→ Material provided
(** X1. Every way the embedding call can fail ends in the same kind of
    exception, in both source files: whether [fetch] rejects, the status is
    not a success or the body cannot be parsed, [createEmbeddings] throws
    an Error whose message is [Embedding creation failed: ] followed by the
    message of the cause ([Unknown error] when the cause is not an Error).
    It returns only when the service answered with a success status and a
    body that parses, and then it returns that body. *)
Theorem X1_createEmbeddings_wraps_every_failure (W : World) (text : jsstring) :
  match embedding_failure W text with
  | Some cause =>
    result (Roosearch.createEmbeddings W text)
    = Thrown (ErrorObject (lit "Embedding creation failed: "
                             ++ message_or_unknown cause))
    /\ result (Part000.createEmbeddings W text)
       = result (Roosearch.createEmbeddings W text)
  | None =>
    exists response data,
      fetch W embed_url (embed_init text) = Returned response
      /\ Response.ok response = true
      /\ Response.json response = Returned data
      /\ result (Roosearch.createEmbeddings W text) = Returned data
      /\ result (Part000.createEmbeddings W text) = Returned data
  end.
Proof.
  rewrite Roosearch_createEmbeddings_result, Part000_createEmbeddings_result.
  destruct (embedding_failure W text) as [cause|] eqn:Hf.
  - rewrite embedding_failure_outcome, Hf. auto.
  - destruct (embedding_failure_none W text Hf)
      as (response & data & H1 & H2 & H3 & H4).
    exists response, data. repeat split; assumption.
Qed.

Lemma Roosearch_createEmbeddings_trace (W : World) (text : jsstring) :
  trace (Roosearch.createEmbeddings W text)
  = Fetch embed_url (embed_init text)
    :: match embedding_failure W text with
       | Some cause => [ConsoleError (lit "Embedding creation failed:") cause]
       | None => []
       end.
Proof.
  unfold Roosearch.createEmbeddings, embedding_failure; simpl.
  change (fetch W (lit "http://localhost:11434/api/embed")
            {| method := lit "POST";
               headers := [(lit "Content-Type", lit "application/json")];
               body := {| model := lit "nomic-embed-text"; input := text |} |})
    with (fetch W embed_url (embed_init text)).
  destruct (fetch W embed_url (embed_init text)) as [response|error];
    [|reflexivity].
  destruct response as [ok statusText [data|error]]; destruct ok; reflexivity.
Qed.

(** X2. One call of [createEmbeddings] makes exactly one request, whatever
    the outcome (no retry): a POST to the embedding endpoint with the JSON
    content type, the model name and the text as given. The plugin writes
    one console diagnostic, carrying the cause, exactly when the call
    fails; the stand-alone tool writes none. *)
Theorem X2_createEmbeddings_makes_one_request (W : World) (text : jsstring) :
  trace (Roosearch.createEmbeddings W text)
  = Fetch (lit "http://localhost:11434/api/embed")
          {| method := lit "POST";
             headers := [(lit "Content-Type", lit "application/json")];
             body := {| model := lit "nomic-embed-text"; input := text |} |}
    :: match embedding_failure W text with
       | Some cause => [ConsoleError (lit "Embedding creation failed:") cause]
       | None => []
       end
  /\ trace (Part000.createEmbeddings W text)
     = network_calls (trace (Roosearch.createEmbeddings W text)).
Proof.
  rewrite Roosearch_createEmbeddings_calls, Part000_createEmbeddings_trace.
  split; [apply Roosearch_createEmbeddings_trace | reflexivity].
Qed.

(* ------------------------------------------------------------------ *)
(** ** The search *)

Lemma first_embedding_cases (W : World) (embedding : EmbeddingResponse.t) :
  Roosearch.first_embedding W embedding =
  match EmbeddingResponse.embeddings embedding with
  | None => Thrown (ErrorObject (TypeError_message W IndexOfUndefined))
  | Some vectors => Returned (first_or_undefined vectors)
  end.
Proof.
  unfold Roosearch.first_embedding.
  destruct (EmbeddingResponse.embeddings embedding) as [[|v vs]|]; reflexivity.
Qed.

→ Work instructions
Retype the material above in full, with nothing altered.

→ Reply to the task
(** X1. Every way the embedding call can fail ends in the same kind of
    exception, in both source files: whether [fetch] rejects, the status is
    not a success or the body cannot be parsed, [createEmbeddings] throws
    an Error whose message is [Embedding creation failed: ] followed by the
    message of the cause ([Unknown error] when the cause is not an Error).
    It returns only when the service answered with a success status and a
    body that parses, and then it returns that body. *)
Theorem X1_createEmbeddings_wraps_every_failure (W : World) (text : jsstring) :
  match embedding_failure W text with
  | Some cause =>
    result (Roosearch.createEmbeddings W text)
    = Thrown (ErrorObject (lit "Embedding creation failed: "
                             ++ message_or_unknown cause))
    /\ result (Part000.createEmbeddings W text)
       = result (Roosearch.createEmbeddings W text)
  | None =>
    exists response data,
      fetch W embed_url (embed_init text) = Returned response
      /\ Response.ok response = true
      /\ Response.json response = Returned data
      /\ result (Roosearch.createEmbeddings W text) = Returned data
      /\ result (Part000.createEmbeddings W text) = Returned data
  end.
Proof.
  rewrite Roosearch_createEmbeddings_result, Part000_createEmbeddings_result.
  destruct (embedding_failure W text) as [cause|] eqn:Hf.
  - rewrite embedding_failure_outcome, Hf. auto.
  - destruct (embedding_failure_none W text Hf)
      as (response & data & H1 & H2 & H3 & H4).
    exists response, data. repeat split; assumption.
Qed.

Lemma Roosearch_createEmbeddings_trace (W : World) (text : jsstring) :
  trace (Roosearch.createEmbeddings W text)
  = Fetch embed_url (embed_init text)
    :: match embedding_failure W text with
       | Some cause => [ConsoleError (lit "Embedding creation failed:") cause]
       | None => []
       end.
Proof.
  unfold Roosearch.createEmbeddings, embedding_failure; simpl.
  change (fetch W (lit "http://localhost:11434/api/embed")
            {| method := lit "POST";
               headers := [(lit "Content-Type", lit "application/json")];
               body := {| model := lit "nomic-embed-text"; input := text |} |})
    with (fetch W embed_url (embed_init text)).
  destruct (fetch W embed_url (embed_init text)) as [response|error];
    [|reflexivity].
  destruct response as [ok statusText [data|error]]; destruct ok; reflexivity.
Qed.

(** X2. One call of [createEmbeddings] makes exactly one request, whatever
    the outcome (no retry): a POST to the embedding endpoint with the JSON
    content type, the model name and the text as given. The plugin writes
    one console diagnostic, carrying the cause, exactly when the call
    fails; the stand-alone tool writes none. *)
Theorem X2_createEmbeddings_makes_one_request (W : World) (text : jsstring) :
  trace (Roosearch.createEmbeddings W text)
  = Fetch (lit "http://localhost:11434/api/embed")
          {| method := lit "POST";
             headers := [(lit "Content-Type", lit "application/json")];
             body := {| model := lit "nomic-embed-text"; input := text |} |}
    :: match embedding_failure W text with
       | Some cause => [ConsoleError (lit "Embedding creation failed:") cause]
       | None => []
       end
  /\ trace (Part000.createEmbeddings W text)
     = network_calls (trace (Roosearch.createEmbeddings W text)).
Proof.
  rewrite Roosearch_createEmbeddings_calls, Part000_createEmbeddings_trace.
  split; [apply Roosearch_createEmbeddings_trace | reflexivity].
Qed.

(* ------------------------------------------------------------------ *)
(** ** The search *)

Lemma first_embedding_cases (W : World) (embedding : EmbeddingResponse.t) :
  Roosearch.first_embedding W embedding =
  match EmbeddingResponse.embeddings embedding with
  | None => Thrown (ErrorObject (TypeError_message W IndexOfUndefined))
  | Some vectors => Returned (first_or_undefined vectors)
  end.
Proof.
  unfold Roosearch.first_embedding.
  destruct (EmbeddingResponse.embeddings embedding) as [[|v vs]|]; reflexivity.
Qed.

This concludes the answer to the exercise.